From 57ba8a4d1b9d4f8a1c112834191fba5dc593ea5e Mon Sep 17 00:00:00 2001
From: Joe Farebrother <joefarebrother@github.com>
Date: Mon, 21 Feb 2022 16:39:59 +0000
Subject: [PATCH] Improve handling of hex escapes; and support some named
 character classes

---
 .../semmle/code/java/regex/RegexTreeView.qll  | 81 +++++++++++++------
 .../security/performance/RegExpTreeView.qll   |  2 +
 .../security/CWE-730/ExpRedosTest.java        | 36 +++++++++
 3 files changed, 96 insertions(+), 23 deletions(-)

diff --git a/java/ql/lib/semmle/code/java/regex/RegexTreeView.qll b/java/ql/lib/semmle/code/java/regex/RegexTreeView.qll
index f7e85fe3edf..04bda79e9ad 100644
--- a/java/ql/lib/semmle/code/java/regex/RegexTreeView.qll
+++ b/java/ql/lib/semmle/code/java/regex/RegexTreeView.qll
@@ -55,7 +55,7 @@ class RegExpParent extends TRegExpParent {
   string toString() { result = "RegExpParent" }
 
   /** Gets the `i`th child term. */
-  abstract RegExpTerm getChild(int i);
+  RegExpTerm getChild(int i) { none() }
 
   /** Gets a child term . */
   RegExpTerm getAChild() { result = this.getChild(_) }
@@ -143,26 +143,6 @@ class RegExpTerm extends RegExpParent {
    */
   predicate isRootTerm() { start = 0 and end = re.getText().length() }
 
-  override RegExpTerm getChild(int i) {
-    result = this.(RegExpAlt).getChild(i)
-    or
-    result = this.(RegExpBackRef).getChild(i)
-    or
-    result = this.(RegExpCharacterClass).getChild(i)
-    or
-    result = this.(RegExpCharacterRange).getChild(i)
-    or
-    result = this.(RegExpNormalChar).getChild(i)
-    or
-    result = this.(RegExpGroup).getChild(i)
-    or
-    result = this.(RegExpQuantifier).getChild(i)
-    or
-    result = this.(RegExpSequence).getChild(i)
-    or
-    result = this.(RegExpSpecialChar).getChild(i)
-  }
-
   /**
    * Gets the parent term of this regular expression term, or the
    * regular expression literal if this is the root term.

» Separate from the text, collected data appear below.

Lemma grace_step p key t c m o now :
  is_rotation o = false -> o <> OpStop -> now < t + KeyGracePeriod -> in_grace p key t c m ->
  in_grace p key t c (krm_op m o now).
Proof.
  intros Ho Hs Hnow ((k & Hk & Hkey & Hrot) & Ht & Hc). destruct (quiet_frame m o now Ho) as (_ & _ & Hf).
  destruct (Hf p k Hk) as (k' & Hk' & _ & Hr' & Hb).
  split; [|split].
  - exists k'. split_and!; [done| |congruence]. destruct Hb as [Hb|(d & c' & Hin & Hd)]; [congruence|].
    destruct (Ht d c' Hin) as [-> ->]. destruct Hd; [lia|done].
  - intros d c' Hin. apply Ht. revert Hin. destruct o as [| | |b|b| | | |i]; try discriminate; cbn [krm_op]; try done.
    + unfold checkRotation, check_key. by repeat destruct (_ && _).
    + unfold Start. by destruct (running m).
    + unfold timer_fires. destruct (timers m !! i) as [[[q d'] ch]|]; [|done]. case_decide; [|done]. cbn.
      rewrite elem_of_app. intros [Hin|Hin]; [by eapply subseteq_take|by eapply subseteq_drop].
  - destruct o as [| | |b|b| | | |i]; try discriminate; cbn [krm_op]; try done.
    + unfold checkRotation, check_key. by repeat destruct (_ && _).
    + unfold Start. by destruct (running m).
    + unfold timer_fires. destruct (timers m !! i) as [[[q d'] ch]|]; [|done]. by case_decide.
Qed.

Lemma grace_run p key t c now ops m :
  now < t + KeyGracePeriod -> Forall (fun o => is_rotation o.1 = false /\ t <= o.2 <= now) ops -> OpStop ∉ ops.*1 ->
  in_grace p key t c m -> in_grace p key t c (krm_run m ops).
Proof.
  intros Hnow. revert m. induction ops as [|[o u] ops IH]; intros m Hops Hst Hg; [done|].
  inversion_clear Hops as [|? ? [Ho Hu] Hops']. cbn in *. apply not_elem_of_cons in Hst as [Hs1 Hs2].
  apply IH; [done|done|]. apply grace_step; [done|congruence|lia|done].
Qed.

@@ -508,7 +488,7 @@ class RegExpEscape extends RegExpNormalChar {
   /**
    * Holds if this is a unicode escape.
    */
-  private predicate isUnicode() { this.getText().matches("\\u%") }
+  private predicate isUnicode() { this.getText().matches(["\\u%", "\\x%"]) }
 
   /**
    * Gets the unicode char for this escape.

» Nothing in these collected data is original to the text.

Lemma release_waiting fuel T k w ready :
  (size w <= fuel)%nat -> (k <= n)%nat -> (forall i, (i < k)%nat -> i ∈ T) ->
  (forall i, i ∈ T -> (i < n)%nat) -> waiting T k w ->
  exists k' w', release fuel (num k) w ready = (num k', w', ready ++ (pk <$> seq k (k' - k)))
    /\ (k <= k' <= n)%nat /\ (forall i, (i < k')%nat -> i ∈ T) /\ (k' ∉ T) /\ waiting T k' w'.
Proof.
  revert k w ready. induction fuel as [|fuel IH]; intros k w ready Hf Hk Hpre HS Hw.
  all: assert (Hstop : w !! num k = None -> exists k' w',
    (num k, w, ready) = (num k', w', ready ++ (pk <$> seq k (k' - k)))
    /\ (k <= k' <= n)%nat /\ (forall i, (i < k')%nat -> i ∈ T) /\ (k' ∉ T) /\ waiting T k' w').
  1, 3: intros Hnone; exists k, w; rewrite Nat.sub_diag, app_nil_r;
    split_and!; [done|lia|lia|done| |done]; intros HkS; pose proof (HS k HkS) as Hlt;
    pose proof (proj1 Hw k Hlt) as Hl; rewrite Hnone, decide_True in Hl by (split; [done|lia]); done.
  - simpl. destruct (w !! num k) eqn:E; [|by apply Hstop].
    assert (size w = 0%nat) as ->%map_size_empty_inv by lia. done.
  - simpl. destruct (w !! num k) as [p|] eqn:E; [|by apply Hstop].
    destruct (proj2 Hw _ _ E) as (j & Hj & ->%num_inj); [|lia..].
    pose proof (proj1 Hw j Hj) as Hl. rewrite E in Hl. case_decide as HjS; [|done].
    injection Hl as ->. destruct HjS as [HjS _].
    replace (u32 (num j + 1)) with (num (j + 1)) by (unfold num; rewrite u32_u32_add; f_equal; lia).
    destruct (IH (j + 1)%nat (delete (num j) w) (ready ++ [pk j]))
      as (k' & w' & -> & Hk' & Hpre' & Hn' & Hw').
    + rewrite map_size_delete_Some by eauto. lia.
    + lia.
    + intros i Hi. destruct (decide (i = j)) as [->|]; [done|]. apply Hpre. lia.
    + done.
    + by apply waiting_delete.
    + exists k', w'. split_and!; [|lia..|done|done|done].
      replace (k' - j)%nat with (S (k' - (j + 1))) by lia. simpl.
      rewrite <- app_assoc, Nat.add_1_r. done.
Qed.

Lemma waiting_size T k w i :
  waiting T k w -> k ∉ T -> i ∉ T -> (k < i < n)%nat -> (size w + 1 < n)%nat.
Proof.
  intros [Hw1 Hw2] Hk Hi Hr.
  assert (Hnone : w !! num i = None) by (rewrite Hw1, decide_False; [done|tauto|lia]).
  assert (Hsub : dom (<[num i := pk i]> w) ⊆ list_to_set (num <$> seq 1 (n - 1))).
  { intros key Hkey. apply elem_of_list_to_set, list_elem_of_fmap.
    rewrite dom_insert, elem_of_union, elem_of_singleton, elem_of_dom in Hkey.
    destruct Hkey as [->|[p Hp]].
    - exists i. split; [done|]. apply elem_of_seq. lia.
    - destruct (Hw2 _ _ Hp) as (j & Hj & ->). exists j. split; [done|].
      rewrite Hw1 in Hp by done. case_decide as HjS; [|done].
      assert (j <> k) by (intros ->; tauto). apply elem_of_seq. lia. }
  apply subseteq_size in Hsub. rewrite size_dom, map_size_insert_None in Hsub by done.
  rewrite size_list_to_set, length_fmap, length_seq in Hsub; [lia|].
  apply NoDup_fmap_2_strong, NoDup_seq.
  intros x y Hx%elem_of_seq Hy%elem_of_seq. apply num_inj; lia.
Qed.
Context (size_ : Z).
Hypothesis Hsize : Z.of_nat n <= size_ + 1.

@@ -520,13 +500,24 @@ class RegExpEscape extends RegExpNormalChar {
     )
   }
 
+  /** Gets the part of this escape that is a hexidecimal string */
+  private string getHexString() {
+    this.isUnicode() and
+    if this.getText().matches("\\u%") // \uhhhh
+    then result = this.getText().suffix(2)
+    else
+      if this.getText().matches("\\x{%") // \x{h..h}
+      then result = this.getText().substring(3, this.getText().length() - 1)
+      else result = this.getText().suffix(2) // \xhh
+  }
+
   /**
    * Gets int value for the `index`th char in the hex number of the unicode escape.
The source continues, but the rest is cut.